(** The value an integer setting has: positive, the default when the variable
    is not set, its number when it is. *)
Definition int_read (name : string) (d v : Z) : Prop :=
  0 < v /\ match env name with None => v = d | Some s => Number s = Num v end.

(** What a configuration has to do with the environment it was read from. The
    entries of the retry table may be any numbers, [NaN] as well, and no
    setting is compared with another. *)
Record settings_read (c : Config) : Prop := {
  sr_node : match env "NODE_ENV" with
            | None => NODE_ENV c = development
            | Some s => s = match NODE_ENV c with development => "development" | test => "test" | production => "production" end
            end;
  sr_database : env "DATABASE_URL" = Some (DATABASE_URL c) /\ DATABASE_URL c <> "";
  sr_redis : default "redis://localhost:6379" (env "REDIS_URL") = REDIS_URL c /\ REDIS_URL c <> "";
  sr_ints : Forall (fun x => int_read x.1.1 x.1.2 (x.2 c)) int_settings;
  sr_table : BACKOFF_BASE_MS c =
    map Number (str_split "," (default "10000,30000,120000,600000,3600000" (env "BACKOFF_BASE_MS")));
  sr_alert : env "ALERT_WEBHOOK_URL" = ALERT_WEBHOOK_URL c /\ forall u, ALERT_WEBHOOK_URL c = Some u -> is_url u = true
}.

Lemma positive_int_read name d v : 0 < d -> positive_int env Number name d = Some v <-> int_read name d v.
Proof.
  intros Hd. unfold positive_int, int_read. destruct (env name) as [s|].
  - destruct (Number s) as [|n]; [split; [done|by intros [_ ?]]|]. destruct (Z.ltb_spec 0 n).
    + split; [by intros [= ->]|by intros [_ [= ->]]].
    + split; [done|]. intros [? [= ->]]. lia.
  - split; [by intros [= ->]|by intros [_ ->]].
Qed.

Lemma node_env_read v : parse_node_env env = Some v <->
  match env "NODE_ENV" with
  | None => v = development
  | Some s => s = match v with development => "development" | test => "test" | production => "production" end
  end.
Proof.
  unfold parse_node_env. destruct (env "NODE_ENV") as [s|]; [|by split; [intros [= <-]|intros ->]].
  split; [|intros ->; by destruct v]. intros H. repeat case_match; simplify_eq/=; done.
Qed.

----

### WHAT THE TASK ASKS
Each line from the one containing "intros [? [= ->]]. lia." to the end of the listing above must be printed exactly, and no other line may appear.

### RESPONSE
    + split; [done|]. intros [? [= ->]]. lia.
  - split; [by intros [= ->]|by intros [_ ->]].
Qed.

Lemma node_env_read v : parse_node_env env = Some v <->
  match env "NODE_ENV" with
  | None => v = development
  | Some s => s = match v with development => "development" | test => "test" | production => "production" end
  end.
Proof.
  unfold parse_node_env. destruct (env "NODE_ENV") as [s|]; [|by split; [intros [= <-]|intros ->]].
  split; [|intros ->; by destruct v]. intros H. repeat case_match; simplify_eq/=; done.
Qed.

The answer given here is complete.